[Memoirs Of The Court Of Marie Antoinette Queen Of France by Madame Campan]@TWC D-Link bookMemoirs Of The Court Of Marie Antoinette Queen Of France CHAPTER XIII 18/24
The King's aunts, who were on very intimate terms with the ambassador, adopted his opinion, and the conduct of the King and Queen was equally and loudly censured in the apartments of Versailles and in the hotels and coffee-houses of Paris. Madame, the King's sister-in-law, had been the sole protectress of De Lamotte, and had confined her patronage to granting her a pension of twelve to fifteen hundred francs.
Her brother was in the navy, but the Marquis de Chabert, to whom he had been recommended, could never train a good officer.

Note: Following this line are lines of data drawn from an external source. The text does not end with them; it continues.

(** C2.  Take any well-formed scene, call [flyAway()], and let any sequence
    of events follow.  If the returned promise is resolved at the end, then
    the continuation of the chain ran at some point of the sequence; the
    promise was unresolved before it ran and resolved right after, with the
    roster empty; and every duck that was alive on the roster when [flyAway]
    was called completed its flight to the exit strictly before that point,
    and reported [isActive() == false] when it did. *)
Theorem flyAway_barrier (s : Scene) (evs : list Event) (s' : Scene) :
  wf s →
  let s1 := (flyAway s).1 in
  let p := (flyAway s).2 in
  let j := length (joins s) in
  run evs s1 = Some s' → isResolved s' p = true →
  ∃ evs1 evs2 sa sb,
    evs = evs1 ++ EvSettle j :: evs2 ∧
    run evs1 s1 = Some sa ∧ step (EvSettle j) sa = Some sb ∧ run evs2 sb = Some s' ∧
    isResolved sa p = false ∧ isResolved sb p = true ∧ ducks sb = [] ∧
    ∀ r, r ∈ ducks s → aliveAt (heap s) r = true →
      ∃ q evsa dest evsb ta tb,
        evs1 = evsa ++ EvDuckStep r dest :: evsb ∧
        run evsa s1 = Some ta ∧ fleePending r q ta ∧
        step (EvDuckStep r dest) ta = Some tb ∧ duckActive tb r = false.
Proof.
  intros Hwf s1 p j Hrun Hres.
  pose proof (wf_flyAway s Hwf) as Hwf1. fold s1 in Hwf1.
  destruct (flyAway_fields s Hwf)
    as (Hp & Hds & Hjs & _ & _ & _ & _ & _ & _ & _ & Hin & _).
  fold s1 in Hds, Hjs, Hin. fold p in Hp.
  set (n := length (deferreds s)) in *.
  set (k := length (fleeing (heap s) (ducks s))) in *.
  assert (length (deferreds s1) = n + S k) as Hlen1.
  { by rewrite Hds, length_app, length_replicate. }
  assert (∀ q, n ≤ q → q < n + S k → resolveCalls s1 q = 0) as Hzero.
  { intros q Hq1 Hq2. unfold resolveCalls. rewrite Hds. by apply lookup_replicate_zero. }
  destruct (join_completion j p evs s1 s' Hwf1 ltac:(lia) (Hzero p ltac:(lia) ltac:(lia)))
    as (evs1 & evs2 & sa & sb & -> & Hrun1 & Hbefore & Hsettle & Hafter & Hrun2);
    [|done|done|].
  { intros x Hx. destruct (flyAway_holders s p x Hwf ltac:(lia) Hx)
      as [(i & r & Hi & Hpi & _)|[_ ->]]; [|done].
    apply lookup_lt_Some in Hi. fold k in Hi. lia. }
  exists evs1, evs2, sa, sb. repeat (split; [done|]).
  cbn [step] in Hsettle. unfold settle in Hsettle.
  destruct (joins sa !! j) as [jn|] eqn:Hj; simpl in Hsettle; [|done].
  destruct (settled jn); [done|].
  destruct (forallb (isResolved sa) (awaited jn)) eqn:Hall; [|done].
  injection Hsettle as <-. split; [done|].
  assert (joins s1 !! j = Some (mkJoin (seq n k) (n + k) false)) as Hj1.
  { by rewrite Hjs, lookup_app_r, Nat.sub_diag. }
  destruct (joins_run evs1 s1 sa j _ jn Hwf1 Hrun1 Hj1 Hj) as [Haw _]. simpl in Haw.
  intros r Hr Halive.
  assert (r ∈ fleeing (heap s) (ducks s)) as Hfl by (by apply elem_of_fleeing).
  apply list_elem_of_lookup in Hfl as [i Hi].
  pose proof (lookup_lt_Some _ _ _ Hi) as Hik. fold k in Hik.
  assert (isResolved sa (n + i) = true) as Hqres.
  { rewrite forallb_forall in Hall. apply Hall. rewrite Haw.
    apply list_elem_of_In, elem_of_seq. lia. }
  unfold aliveAt in Halive. destruct (heap s !! r) as [d|] eqn:Hd; [|done].
  destruct (flee_completion r (n + i) evs1 s1 sa Hwf1 ltac:(lia)
              (Hzero (n + i) ltac:(lia) ltac:(lia)))
    as (evsa & dest & evsb & ta & tb & -> & Hruna & Hpend & _ & Hstep & Hidle & _);
    [| |done|done|].
  { intros x Hx. destruct (flyAway_holders s (n + i) x Hwf ltac:(lia) Hx)
      as [(i' & r' & Hi' & Hpi & ->)|[Hpk _]]; [|fold n k in Hpk; lia].
    fold n in Hpi. assert (i' = i) as -> by lia. congruence. }
  { exists (fled (n + i) d). split; [|done]. by rewrite (Hin i r Hi), Hd. }
  by exists (n + i), evsa, dest, evsb, ta, tb.
Qed.

Lemma flyAway_barrier_witness :
  wf Examples.four ∧
  run FleeExample.trace (flyAway Examples.four).1 = Some FleeExample.final ∧
  isResolved FleeExample.final (flyAway Examples.four).2 = true ∧
  ∃ evs1 evs2, FleeExample.trace = evs1 ++ EvSettle 0 :: evs2.
Proof.
  split; [exact wf_four|].
  split; [vm_compute; reflexivity|].
  split; [vm_compute; reflexivity|].
  destruct (flyAway_barrier Examples.four FleeExample.trace FleeExample.final wf_four)
    as (evs1 & evs2 & _ & _ & Hsplit & _).
  - vm_compute. reflexivity.
  - vm_compute. reflexivity.
  - exists evs1, evs2. exact Hsplit.
Defined.

(** ** The intro sequence *)

Lemma runCallback_dog cb s s' :
  runCallback cb s = Some s' →
  ∃ new, dogTimeline (dog s') = dogTimeline (dog s) ++ new ∧
         new ≫= dogStepCallbacks = [].
Proof.
  destruct cb as [p|p|]; simpl.
  - intros [= <-]. exists []. by rewrite app_nil_r.
  - destruct (Container.setChildIndex _ _ _); simpl; [|done].
    intros [= <-]. exists []. by rewrite app_nil_r.
  - intros [= <-]. by exists [Retrieve].
Qed.

Lemma runCallback_total cb s : wf s → ∃ s', runCallback cb s = Some s'.
Proof.
  intros Hwf. destruct cb as [p|p|]; simpl; [by eexists| |by eexists].
  rewrite (dog_front_ok s Hwf). by eexists.
Qed.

The Queen in vain endeavoured to call to mind the features of this person, of whom she had often heard as an intriguing woman, who came frequently on Sundays to the gallery of Versailles.
At the time when all France was engrossed by the persecution against the Cardinal, the portrait of the Comtesse de Lamotte Valois was publicly sold.
Her Majesty desired me one day, when I was going to Paris, to buy her the engraving, which was said to be a tolerable likeness, that she might ascertain whether she could recognise in it any person whom she might have seen in the gallery. [The public, with the exception of the lowest class, were admitted into the gallery and larger apartments of Versailles, as they were into the park .-- MADAME CAMPAN.] The woman De Lamotte's father was a peasant at Auteuil, though he called himself Valois.